I'm stuck in the middle of solving the following question.
Say $\lim \sup_n a_n = \alpha \in \mathbb{R}$, $\lim \sup_n b_n = \beta \in \mathbb{R}$. Then can we say the following?
$$ \lim \sup_n (a_n + b_n) \in \mathbb{R} $$
My attempt : define $x_n = \sup \{a_k : k \ge n \} $, $y_n = \sup \{b_k : k \ge n \} $. Then by the assumption, both $\{x_n : n \in \mathbb{N}\}$ and $\{y_n : n \in \mathbb{N}\}$ are bounded below.
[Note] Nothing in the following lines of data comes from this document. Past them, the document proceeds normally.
Definition target (url : str) (pk : option (list byte)) : AuthorityTarget :=
  let base := trim_end_matches x2f url in
  mkTarget base (base ++ lit "/enroll") pk (bool_decide (is_Some pk)).

Definition initial_targets (cfg : EnrollConfig) : list AuthorityTarget :=
  target (authority_url cfg) (authority_pop_pk cfg) ::
  map (fun url => target url None) (extra_authority_urls cfg).

Definition init (cfg : EnrollConfig) (now : Z) : state :=
  mkState (initial_targets cfg) now false FIRST_ENROLL_RETRY.

(** A relay behind a rendezvous first waits for it to be up. *)
Definition initial_delay (cfg : EnrollConfig) : Z :=
  match rendezvous cfg with Some _ => from_secs 3 | None => 0 end.

(** One turn of the loop: the requests, whether one was accepted, how long it
    sleeps then, and the state after. *)
Definition round (cfg : EnrollConfig) (h : nat -> http) (clock : option Z) (st : state)
    : list request * bool * Z * state :=
  let epoch := current_attest_epoch (now_unix clock) in
  let base := base_enrollment cfg (seq st) epoch in
  let '(rqs, any_ok, ts) := enroll_targets h cfg base (targets st) in
  let seq := u64_saturating_add (seq st) 1 in
  let settled := settled st || any_ok in
  if settled then (rqs, any_ok, heartbeat cfg, mkState ts seq settled (retry st))
  else (rqs, any_ok, retry st,
        mkState ts seq settled (Z.min (retry st * 2) FIRST_ENROLL_RETRY_MAX)).

Record turn : Type := mkTurn { t_requests : list request; t_ok : bool; t_sleep : Z }.

Fixpoint rounds (cfg : EnrollConfig) (envs : list ((nat -> http) * option Z)) (st : state) : list turn :=
  match envs with
  | [] => []
  | (h, clock) :: envs =>
      let '(rqs, ok, sleep, st) := round cfg h clock st in
      mkTurn rqs ok sleep :: rounds cfg envs st
  end.

(** How long the task waits before its first turn, and its turns, for as many
    as [envs] says what the network does and what the clock shows; [None] if
    the HTTP client cannot be built, and the task ends at once. *)
Definition run_enrollment_loop (client_ok : bool) (cfg : EnrollConfig) (clock : option Z)
    (envs : list ((nat -> http) * option Z)) : option (Z * list turn) :=
  if negb client_ok then None
  else Some (initial_delay cfg, rounds cfg envs (init cfg (now_unix clock))).
End enroll.

(** ** Theorems *)
Section enroll_facts.
Context `{!Gotham, !Hex, !Enrollment}.
Implicit Types (cfg : EnrollConfig) (ts : list AuthorityTarget).

(** The parts of a target that never change, and the key of a pinned one. *)
Definition same_target (t t' : AuthorityTarget) : Prop :=
  base_url t' = base_url t /\ enroll_url t' = enroll_url t /\ pinned t' = pinned t /\
  (pinned t = true -> is_Some (pop_pk t) -> pop_pk t' = pop_pk t).

(** A request announces the relay, with or without a possession proof; with
    the key of the target, if it has one. *)
Definition announces cfg (base : RelayEnrollment) (t : AuthorityTarget) (rq : request) : Prop :=
  rq_url rq = enroll_url t /\ rq_token rq = token cfg /\
  match pop_pk t with
  | Some pk => rq_body rq = attach_pop_proof base cfg pk
  | None => rq_body rq = base \/ exists pk, rq_body rq = attach_pop_proof base cfg pk
  end.

Lemma enroll_target_spec h cfg base t :
  let '(rq, _, t') := enroll_target h cfg base t in announces cfg base t rq /\ same_target t t'.
Proof.
  unfold enroll_target. set (pk := match pop_pk t with Some _ => _ | None => _ end).
  set (req := mkRequest _ _ _).
  assert (announces cfg base t req) as Hreq.
  { split; [done|]. split; [done|]. unfold req, pk. simpl. destruct (pop_pk t); [done|].
    destruct (fetch_authority_pop_pk h (base_url t)); eauto. }
  assert (same_target t (with_pop_pk t pk)) as Hsame.
  { split_and!; try done. intros _ [k Hk]. unfold pk. simpl. by rewrite Hk. }
  destruct (post _ _ _ _) as [resp|]; [|done]. destruct (success resp); [done|].
  destruct (pinned t) eqn:Hp; simpl; [done|].
  destruct (contains _ _); [|done]. split; [done|]. split_and!; try done. by rewrite Hp.
Qed.

Lemma enroll_targets_spec h cfg base ts :
  let '(rqs, _, ts') := enroll_targets h cfg base ts in
  Forall2 (announces cfg base) ts rqs /\ Forall2 same_target ts ts'.
Proof.
  revert h. induction ts as [|t ts IH]; intros h; simpl; [done|].
  pose proof (enroll_target_spec (h 0%nat) cfg base t) as Ht.
  destruct (enroll_target (h 0%nat) cfg base t) as [[rq ok] t']. destruct Ht as [Hrq Hs].
  specialize (IH (fun i => h (S i))).
  destruct (enroll_targets _ _ _ ts) as [[rqs any] ts']. destruct IH as [Hrqs Hss].
  split; by constructor.
Qed.

#[export] Instance same_target_trans : Transitive same_target.
Proof.
  intros t1 t2 t3 (Hb & He & Hp & Hk) (Hb' & He' & Hp' & Hk'). split_and!; try congruence.
  intros Hpin Hsome. rewrite <- (Hk Hpin Hsome) in Hsome |- *. apply Hk'; [congruence|done].
Qed.

(** The state the [k]-th turn starts from. *)
Record at_turn cfg (now : Z) (k : nat) (failing : bool) (st : state) : Prop := mkAtTurn {
  at_targets : Forall2 same_target (initial_targets cfg) (targets st);
  at_seq : seq st = Z.min u64_max (now + Z.of_nat k);
  at_settled : settled st = negb failing;
  at_retry : failing = true ->
    retry st = Z.min (from_secs (5 * 2 ^ Z.of_nat k)) (from_secs 60);
}.

Definition backoff (k : nat) : Z := Z.min (from_secs (5 * 2 ^ Z.of_nat k)) (from_secs 60).

Lemma backoff_step k : Z.min (backoff k * 2) FIRST_ENROLL_RETRY_MAX = backoff (S k).
Proof.
  unfold backoff, FIRST_ENROLL_RETRY_MAX, from_secs, NANOS_PER_SEC.
  rewrite Nat2Z.inj_succ, Z.pow_succ_r by lia. lia.
Qed.

Lemma round_at_turn cfg now k failing h clock st :
  at_turn cfg now k failing st ->
  let base := base_enrollment cfg (Z.min u64_max (now + Z.of_nat k)) (current_attest_epoch (now_unix clock)) in
  let '(rqs, ok, sleep, st') := round cfg h clock st in
  at_turn cfg now (S k) (failing && negb ok) st' /\
  sleep = (if failing && negb ok then backoff k else heartbeat cfg) /\
  Forall2 (announces cfg base) (targets st) rqs.
Proof.
  intros [Hts Hseq Hset Hret] base. unfold round. rewrite Hseq. fold base.
  pose proof (enroll_targets_spec h cfg base (targets st)) as Hs.
  destruct (enroll_targets h cfg base (targets st)) as [[rqs ok] ts']. destruct Hs as [Hrqs Hsame].
  assert (Forall2 same_target (initial_targets cfg) ts') as Hts'
    by by etransitivity.
  assert (u64_saturating_add (Z.min u64_max (now + Z.of_nat k)) 1 =
          Z.min u64_max (now + Z.of_nat (S k))) as Hnext by (unfold u64_saturating_add; lia).
  rewrite Hset. destruct failing, ok; simpl; (split; [|split; [first [done|by apply Hret]|done]]);
    split; simpl; try done.
  intros _. rewrite (Hret eq_refl). apply backoff_step.
Qed.

(** No turn up to and including the [k]-th had an acceptance. *)
Definition all_failed (turns : list turn) (k : nat) : bool := forallb (fun t => negb (t_ok t)) (take (S k) turns).

Lemma rounds_spec cfg now k0 failing envs st :
  at_turn cfg now k0 failing st ->
  forall k t, rounds cfg envs st !! k = Some t ->
  t_sleep t = (if failing && all_failed (rounds cfg envs st) k then backoff (k0 + k) else heartbeat cfg) /\
  exists h clock ts, envs !! k = Some (h, clock) /\ Forall2 same_target (initial_targets cfg) ts /\
    Forall2 (announces cfg
      (base_enrollment cfg (Z.min u64_max (now + Z.of_nat (k0 + k))) (current_attest_epoch (now_unix clock))))
      ts (t_requests t).
Proof.
  revert k0 failing st. induction envs as [|[h clock] envs IH]; intros k0 failing st Hst k t; simpl; [done|].
  pose proof (round_at_turn cfg now k0 failing h clock st Hst) as Hr.
  destruct (round cfg h clock st) as [[[rqs ok] sleep] st']. destruct Hr as (Hst' & Hsl & Hrqs).
  destruct k as [|k]; simpl.
  - intros [= <-]. unfold all_failed. simpl. rewrite Nat.add_0_r, andb_true_r.
    split; [done|]. exists h, clock, (targets st). split; [done|]. split; [apply Hst|done].
  - intros Hk. destruct (IH (S k0) _ st' Hst' k t Hk) as [Hs Hrest].
    rewrite Nat.add_succ_r. split; [|done]. rewrite Hs. unfold all_failed. simpl.
    by rewrite andb_assoc.
Qed.

Lemma init_at_turn cfg now :
  now <= u64_max -> at_turn cfg now 0 true (init cfg now).
Proof.
  intros Hn. split; [|simpl; lia|done|done].
  apply Forall_Forall2_diag, Forall_forall. intros t _. by repeat split.
Qed.

(** What the configuration has to say, with or without a proof. *)
Definition announcement cfg (seq epoch : Z) (proof : option str) : enrollment_fields :=
  mkFields (kem_pubkey_hex cfg) (if decide (is_Some (rendezvous cfg)) then [] else advertise_addr cfg)
    (tier cfg) (country cfg) (operator cfg) seq (Some epoch) (rendezvous cfg) (rendezvous_capable cfg)
    (mailbox cfg) proof.

Lemma base_enrollment_view `{!EnrollmentLaws} cfg seq epoch :
  view (base_enrollment cfg seq epoch) = announcement cfg seq epoch None.
Proof.
  unfold base_enrollment, announcement.
  destruct (rendezvous cfg), (rendezvous_capable cfg), (mailbox cfg);
    rewrite ?view_with_mailbox, ?view_with_rendezvous_capable, ?view_with_rendezvous,
      view_with_attest_epoch, view_new; reflexivity.
Qed.

Lemma attach_pop_proof_view `{!EnrollmentLaws} cfg seq epoch pk :
  exists proof, view (attach_pop_proof (base_enrollment cfg seq epoch) cfg pk) =
    announcement cfg seq epoch proof.
Proof.
  unfold attach_pop_proof. destruct (_ ≫= try_array 32); [|eexists; apply base_enrollment_view].
  rewrite view_with_pop_proof, base_enrollment_view. by eexists.
Qed.

(** C29. The enrolment loop announces the relay to every authority at every
    turn: its key, address, tier and the rest of the configuration, with the
    configured token, the epoch of that turn and a sequence number that grows by one
    each turn from the start time (until it saturates); it sleeps 5, 10, 20,
    40 and then 60 seconds while no authority has accepted, and the heartbeat
    from the first acceptance on.  Before the first turn a relay behind a
    rendezvous waits three seconds; no other delay precedes it. *)
Theorem enrollment_schedule `{Hlaws : !EnrollmentLaws} cfg clock envs delay turns k t :
  is_u64 (now_unix clock) ->
  run_enrollment_loop true cfg clock envs = Some (delay, turns) ->
  turns !! k = Some t ->
  delay = (if decide (is_Some (rendezvous cfg)) then from_secs 3 else 0) /\
  t_sleep t = (if all_failed turns k then backoff k else heartbeat cfg) /\
  map rq_url (t_requests t) = map enroll_url (initial_targets cfg) /\
  exists h now, envs !! k = Some (h, now) /\
    let seq := Z.min u64_max (now_unix clock + Z.of_nat k) in
    let epoch := current_attest_epoch (now_unix now) in
    Forall (fun rq => rq_token rq = token cfg /\
      exists proof, view (rq_body rq) = announcement cfg seq epoch proof) (t_requests t).
Proof.
  intros Hn [= <- <-] Hk. split; [unfold initial_delay; by destruct (rendezvous cfg)|].
  destruct (rounds_spec cfg (now_unix clock) 0 true envs _
    (init_at_turn cfg _ (proj2 Hn)) k t Hk) as [Hs (h & now & ts & Henv & Hts & Hrq)].
  split; [exact Hs|]. split.
  - clear Hs. revert Hrq. generalize (t_requests t). clear -Hts. induction Hts as [|t1 t2 l1 l2 (_ & He & _) ? IH];
      intros rqs Hrq; inversion Hrq as [|?? ? ? (Hu & _)]; subst; simpl; [done|].
    f_equal; [congruence|]. by apply IH.
  - exists h, now. split; [done|]. simpl. clear -Hrq Hlaws.
    induction Hrq as [|tg rq ts rqs (_ & Htok & Hbody) ? IH]; [done|]. constructor; [|done].
    split; [done|]. destruct (pop_pk tg) as [pk|]; [rewrite Hbody; apply attach_pop_proof_view|].
    destruct Hbody as [->|[pk ->]]; [eexists; apply base_enrollment_view|apply attach_pop_proof_view].
Qed.

(** A pinned key is final: with [--authority-pop-key] every announcement
    to the primary authority carries the proof computed with that key,
    whatever the authorities answer. *)
Lemma pinned_key_is_final cfg clock envs delay turns k t pk :
  is_u64 (now_unix clock) -> authority_pop_pk cfg = Some pk ->
  run_enrollment_loop true cfg clock envs = Some (delay, turns) -> turns !! k = Some t ->
  exists rq h now, head (t_requests t) = Some rq /\ envs !! k = Some (h, now) /\
    rq_url rq = trim_end_matches x2f (authority_url cfg) ++ lit "/enroll" /\
    rq_body rq = attach_pop_proof (base_enrollment cfg (Z.min u64_max (now_unix clock + Z.of_nat k))
                   (current_attest_epoch (now_unix now))) cfg pk.
Proof.
  intros Hn Hpk [= <- <-] Hk.
  destruct (rounds_spec cfg (now_unix clock) 0 true envs _
    (init_at_turn cfg _ (proj2 Hn)) k t Hk) as [_ (h & now & ts & Henv & Hts & Hrq)].
  unfold initial_targets in Hts. apply Forall2_cons_inv_l in Hts as (t0 & ts' & (_ & He & _ & Hp) & _ & ->).
  apply Forall2_cons_inv_l in Hrq as (rq & rqs & (Hu & _ & Hb) & _ & Hreq).
  exists rq, h, now. rewrite Hreq. split; [done|]. split; [done|]. split; [by rewrite Hu, He|].
  unfold target in Hp. simpl in Hp. rewrite Hpk in Hp. rewrite (Hp eq_refl (mk_is_Some _ _ eq_refl)) in Hb.
  exact Hb.
Qed.
End enroll_facts.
Define $z_n = \sup \{a_k + b_k : k \ge n \}$. I think the fact I can use now is $z_n \le x_n + y_n$. But I find that this does not exclude the possibility of $\{z_n : n \in \mathbb{N}\}$ being NOT bounded below, i.e. $\lim_n z_n = -\infty$.
Is there anyone to help me proceed my proof? Or, can someone give a counter-example?
That's false.
Let $a_n = -n$ for even $n$, and $0$ otherwise.
Let $b_n = -n$ for odd $n$, and $0$ otherwise.
Then: $$\limsup_n a_n = 0,\,\limsup_n b_n = 0,\,\limsup_n (a_n+b_n) = -\infty$$